There will be much relief expressed that President Donald Trump has changed his mind, now saying NATO is not obsolete after all.
But there will also be nervous glances over the shoulder at glaring issues that can no longer be ignored. With the organization having lost its basic raison d’être nearly 30 years ago with the implosion of the Warsaw Pact, cracks in the façade of Western unity are becoming ever more visible.
After the U.S. abruptly withdrew troops from northern Syria — French president Emmanuel Macron said angrily that he learned about it on Twitter — NATO members were left outraged but impotent by member Turkey’s unilateral attacks against Kurdish forces there.
A great explosion of noise was made in early November when Macron dropped an unexpected bombshell on the alliance. “What we are currently experiencing,” he told the Economist in a rare cover-story interview, “is the brain death of NATO.”

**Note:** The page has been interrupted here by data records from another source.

(** A comprehension succeeds exactly with one value per element, in the
    order of the elements. *)
Lemma comprehension_ok (l : list A) (ys : list B) :
  comprehension f l = Ok ys ↔ Forall2 (λ x y, f x = Ok y) l ys.
Proof.
  revert ys. induction l as [|x l IH]; intros ys.
  - split.
    + intros [= <-]. constructor.
    + by intros ->%Forall2_nil_inv_l.
  - rewrite comprehension_cons. split.
    + destruct (f x) as [y|] eqn:Hx; simpl; [|done].
      destruct (comprehension f l) as [zs|] eqn:Hl; simpl; [|done].
      intros [= <-]. constructor; [done|]. by apply IH.
    + intros (y & zs & Hy & Hzs & ->)%Forall2_cons_inv_l.
      rewrite Hy. simpl. apply IH in Hzs. by rewrite Hzs.
Qed.

(** The first element whose expression raises decides the exception. *)
Lemma comprehension_first_error (pre post : list A) (x : A) (e : exn) :
  Forall (λ z, is_ok (f z) = true) pre → f x = Err e →
  comprehension f (pre ++ x :: post) = Err e.
Proof.
  intros Hpre Hx. induction Hpre as [|z pre Hz _ IH]; simpl.
  - by rewrite Hx.
  - fold (comprehension f). destruct (f z); [simpl|done]. by rewrite IH.
Qed.

Lemma comprehension_error (l : list A) (x : A) (e : exn) :
  x ∈ l → f x = Err e → ∃ e', comprehension f l = Err e'.
Proof.
  intros Hin Hx. induction l as [|z l IH]; [by apply elem_of_nil in Hin|].
  rewrite comprehension_cons.
  apply elem_of_cons in Hin as [->|Hin].
  - rewrite Hx. by eexists.
  - destruct (f z); simpl; [|by eexists].
    destruct (IH Hin) as [e' ->]. by eexists.
Qed.
End comprehension_facts.

(** ** FetchSectionsTool *)

Lemma fetch_one_resolve (m : gmap string pyobj) (acc : list SectionRecord)
    (k : string) :
  FetchSectionsTool.fetch_one m acc k = (r ← resolve m k; Ok (acc ++ [r])%list).
Proof.
  unfold FetchSectionsTool.fetch_one, resolve. by destruct (getitem m k).
Qed.

Lemma fetch_loop_comprehension (m : gmap string pyobj) (ks : list string)
    (acc : list SectionRecord) :
  for_in ks (FetchSectionsTool.fetch_one m) acc
  = (rs ← comprehension (resolve m) ks; Ok (acc ++ rs)%list).
Proof.
  revert acc. induction ks as [|k ks IH]; intros acc.
  - simpl. by rewrite app_nil_r.
  - rewrite comprehension_cons. cbn [for_in]. rewrite fetch_one_resolve.
    destruct (resolve m k) as [r|]; simpl; [|done].
    rewrite IH. destruct (comprehension (resolve m) ks); simpl; [|done].
    by rewrite <- app_assoc.
Qed.

(** The tool returns the records of the ids taken in ascending order. *)
Lemma run_comprehension (m : gmap string pyobj) (reasoning : string)
    (ids : list string) :
  FetchSectionsTool._run m reasoning ids = comprehension (resolve m) (sorted ids).
Proof.
  unfold FetchSectionsTool._run. rewrite fetch_loop_comprehension.
  by destruct (comprehension (resolve m) (sorted ids)).
Qed.

(** Neither the order of the ids nor the reasoning changes the outcome,
    be it a list of records or an exception. *)
Lemma run_permutation (m : gmap string pyobj) (r1 r2 : string)
    (ids ids' : list string) :
  ids ≡ₚ ids' →
  FetchSectionsTool._run m r1 ids = FetchSectionsTool._run m r2 ids'.
Proof. intros Hp. rewrite !run_comprehension. by rewrite (sorted_perm _ _ Hp). Qed.

Lemma known_records (m : gmap string pyobj) (ks : list string) :
  Forall (known m) ks →
  ∃ recs, comprehension (resolve m) ks = Ok recs ∧ rec_id <$> recs = ks.
Proof.
  induction 1 as [|k ks Hk _ (recs & Hrecs & Hids)]; [by exists []|].
  unfold known in Hk. destruct (resolve m k) as [r|] eqn:Hr; [|done].
  apply bool_decide_unpack in Hk.
  exists (r :: recs). split.
  - by rewrite comprehension_cons, Hr, Hrecs.
  - by rewrite fmap_cons, Hk, Hids.
Qed.

(** C4: on known section ids the tool returns the records of these ids in
    ascending order of id, and any permutation of the ids gives the same
    sequence of records. *)
Theorem fetch_sections_sorted (m : gmap string pyobj) (r1 r2 : string)
    (ids ids' : list string) :
  ids ≡ₚ ids' →
  Forall (known m) ids →
  ∃ recs,
    FetchSectionsTool._run m r1 ids = Ok recs
    ∧ FetchSectionsTool._run m r2 ids' = Ok recs
    ∧ rec_id <$> recs = sorted ids
    ∧ Sorted str_le (rec_id <$> recs)
    ∧ rec_id <$> recs ≡ₚ ids.
Proof.
  intros Hp Hknown.
  assert (Forall (known m) (sorted ids)) as Hs.
  { by rewrite sorted_Permutation. }
  destruct (known_records m _ Hs) as (recs & Hrecs & Hids).
  exists recs. rewrite <- (run_permutation m r1 r2 ids ids' Hp).
  rewrite run_comprehension, Hids.
  auto using Sorted_sorted, sorted_Permutation.
Qed.

Lemma fetch_sections_sorted_witness :
  ["2.2"; "1.1"] ≡ₚ ["1.1"; "2.2"]
  ∧ Forall (known sample_sections) ["2.2"; "1.1"]
  ∧ ∃ recs,
      FetchSectionsTool._run sample_sections "a" ["2.2"; "1.1"] = Ok recs
      ∧ FetchSectionsTool._run sample_sections "b" ["1.1"; "2.2"] = Ok recs
      ∧ rec_id <$> recs = sorted ["2.2"; "1.1"]
      ∧ Sorted str_le (rec_id <$> recs)
      ∧ rec_id <$> recs ≡ₚ ["2.2"; "1.1"].
Proof.
  assert (["2.2"; "1.1"] ≡ₚ ["1.1"; "2.2"]) as Hp by apply Permutation_swap.
  assert (Forall (known sample_sections) ["2.2"; "1.1"]) as Hk
    by (repeat constructor).
  split; [exact Hp|]. split; [exact Hk|].
  exact (fetch_sections_sorted sample_sections "a" "b" _ _ Hp Hk).
Defined.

His critique went further, to the very heart of NATO’s deterrence, questioning whether or not Article 5 of the treaty, stipulating that an attack on one member was an attack on all, was still operative.
All in all, Macron’s sally constitutes the most virulent attack on NATO — and U.S. leadership — since Charles de Gaulle withdrew France from the alliance’s integrated military command in 1966.
Macron is scheduled to meet Trump in London before the summit. They’ll have a lot to talk about.
Joseph A. Harriss is The American Spectator’s Paris correspondent.